Hambruna

Lorenzo Q. Terán
18 marzo 2026

Por la guerra que libran Estados Unidos e Israel contra Irán, en el Medio Oriente, la crisis energética ya se empezó a sentir en muchos puntos del planeta. El cierre del estrecho de Ormuz, controlado por Irán, ha ejercido una fuerte presión sobre el mercado, aumentando, cada día que se prolonga la guerra, el precio mundial del petróleo, que tiende a dispararse desorbitadamente. Y es que el estrecho de Ormuz comunica el Golfo Pérsico con el Mar Arábigo, siendo la vía marítima por la que circula cerca del 30 por ciento de la producción de petróleo y gas en el mundo. Su cierre, parcial o total, tiene no sólo repercusiones en el curso de la guerra, sino que afecta directamente a la economía global.

Como podemos ver, por el estratégico estrecho de Ormuz circulan cientos de buques petroleros, con destino a muchas partes del mundo. La crisis energética derivada de la actual guerra va a detonar una crisis de gran envergadura, no es remoto predecir que se produzca una hambruna de grandes dimensiones en esa región del mundo, dadas las características de la guerra y su prolongación, que podría poner en un predicamento hasta a los propios Estados Unidos, cuya economía se basa en un petrodólar cada vez más presionado por una inflación descontrolada.

Además, en el mundo existen lugares sumamente sensibles, en las puertas de Europa aún no se apaga el conflicto bélico entre Rusia y Ucrania. No queremos ni pensarlo que se produzca una crisis y los conflictos regionales escalen a nivel global, lo que traería dantescas consecuencias. La serie de focos rojos que existen esparcidos por todo el globo terráqueo es demasiado sensible, al grado tal de que pueden encender la pradera. Hacemos votos por la paz en el mundo y definitivamente decimos: No a la guerra, Sí a la paz, firme y duradera, es lo que esperamos en el Medio Oriente y en todo el planeta. Por la paz siempre y nunca por la guerra, como dice este hermoso canto pacifista de John Lenon:

Imagina no posesiones

Me pregunto si puedes,

Sin necesidad de codicia ni hambre

Una hermandad de hombres

Imagina a toda la gente

Compartiendo todo el mundo.

La paz y no la guerra, esa es la aspiración más sentida de los pueblos en todo el globo terráqueo, no hay sentimiento más sentido que la aspiración a la paz que tiene la humanidad. Por lo mismo, México tiene, con letras de oro, grabado en su Constitución, como principio invariable la paz: Entre las naciones como entre los individuos, el respeto al derecho ajeno es la paz, como mandato invariable y como llamado a todos los países del mundo a resolver sus conflictos de manera pacífica y política, basada en el derecho que asiste a cada nación. México pregona con el ejemplo, manteniendo relaciones pacíficas, de cooperación y respeto de la soberanía, con todos los países del mundo.

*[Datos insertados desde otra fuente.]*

(** The scheduler also chooses the message that a load reads. *)
Inductive weak_action : Type :=
| WeakPush (x : T)
| WeakProducer (i : nat)
| WeakPop
| WeakConsumer (i : nat).

Definition weak_exec (q : weak_queue) (a : weak_action) : outcome (weak_queue * option (event T)) :=
  match a with
  | WeakPush x =>
      match prod_pc q with
      | P_idle => Ret (WeakQueue (mem q) (storage q) (P_load_head x) (cons_pc q), None)
      | _ => Ret (q, None)
      end
  | WeakProducer i => weak_emplace_step q i
  | WeakPop =>
      match cons_pc q with
      | C_idle => Ret (WeakQueue (mem q) (storage q) (prod_pc q) C_load_tail, None)
      | _ => Ret (q, None)
      end
  | WeakConsumer i => weak_pop_step q i
  end.
End SPSCWeak.
Arguments weak_queue T : clear implicits.
Arguments weak_action T : clear implicits.

(** * Proofs *)

Section Invariant.
Context {T : Type} (k : Z) (Hk : 0 ≤ k < 64).
Implicit Types (q : weak_queue T) (vs : list T) (lo hi : nat).

Abbreviation weak_exec_code := (weak_exec k code_orders).

(** How many accesses to slots each thread has made so far: one for each push,
    two for each pop. *)
Definition producer_clock hi (pc : producer_pc (T := T)) : nat :=
  match pc with P_publish _ _ => S hi | _ => hi end.
Definition consumer_clock lo (pc : consumer_pc (T := T)) : nat :=
  match pc with C_destroy _ _ => S (2 * lo) | C_publish _ _ => S (S (2 * lo)) | _ => 2 * lo end%nat.

(** After [hi] pushes and [lo] pops, [p] and [c] accesses: what every view knows,
    of a thread or of a message.  A push or pop is only known with its accesses. *)
Record view_ok lo hi (p c : nat) (v : view) : Prop := ViewOk {
  vo_head : (seen v HEAD ≤ hi)%nat;
  vo_tail : (seen v TAIL ≤ lo)%nat;
  vo_pushes : (seen v HEAD ≤ clk v PRODUCER ≤ p)%nat;
  vo_pops : (2 * seen v TAIL ≤ clk v CONSUMER ≤ c)%nat
}.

Esos principios han sido la piedra angular de la política exterior de México en su trato con todos los países del mundo. Es la base y la fortaleza de su política exterior, invariable frente a todas las cambiantes circunstancias en el mundo.

La semana pasada se presentó, por parte de la Presidenta Claudia Sheinbaum, la iniciativa de Reforma Electoral al Congreso de la Unión, para su aprobación. Los dos partidos aliados de Morena, el Verde Ecologista y el Partido del Trabajo, velando más por sus intereses que por los de la Nación, votaron en contra, pese a que esta iniciativa contaba con el 80 por ciento de aprobación por parte de los ciudadanos. Al no alcanzar los votos para lograr la reforma, no habrá cambios en la Constitución y las cosas quedaron como estaban.

Sin embargo, los partidos que votaron en contra se van a encontrar con los ciudadanos en el 2027 y a ver qué cara ponen cuando el electorado les cobre la factura. En política la traición se paga caro y ese tipo de traiciones los ciudadanos las saben cobrar a la hora de emitir su sufragio.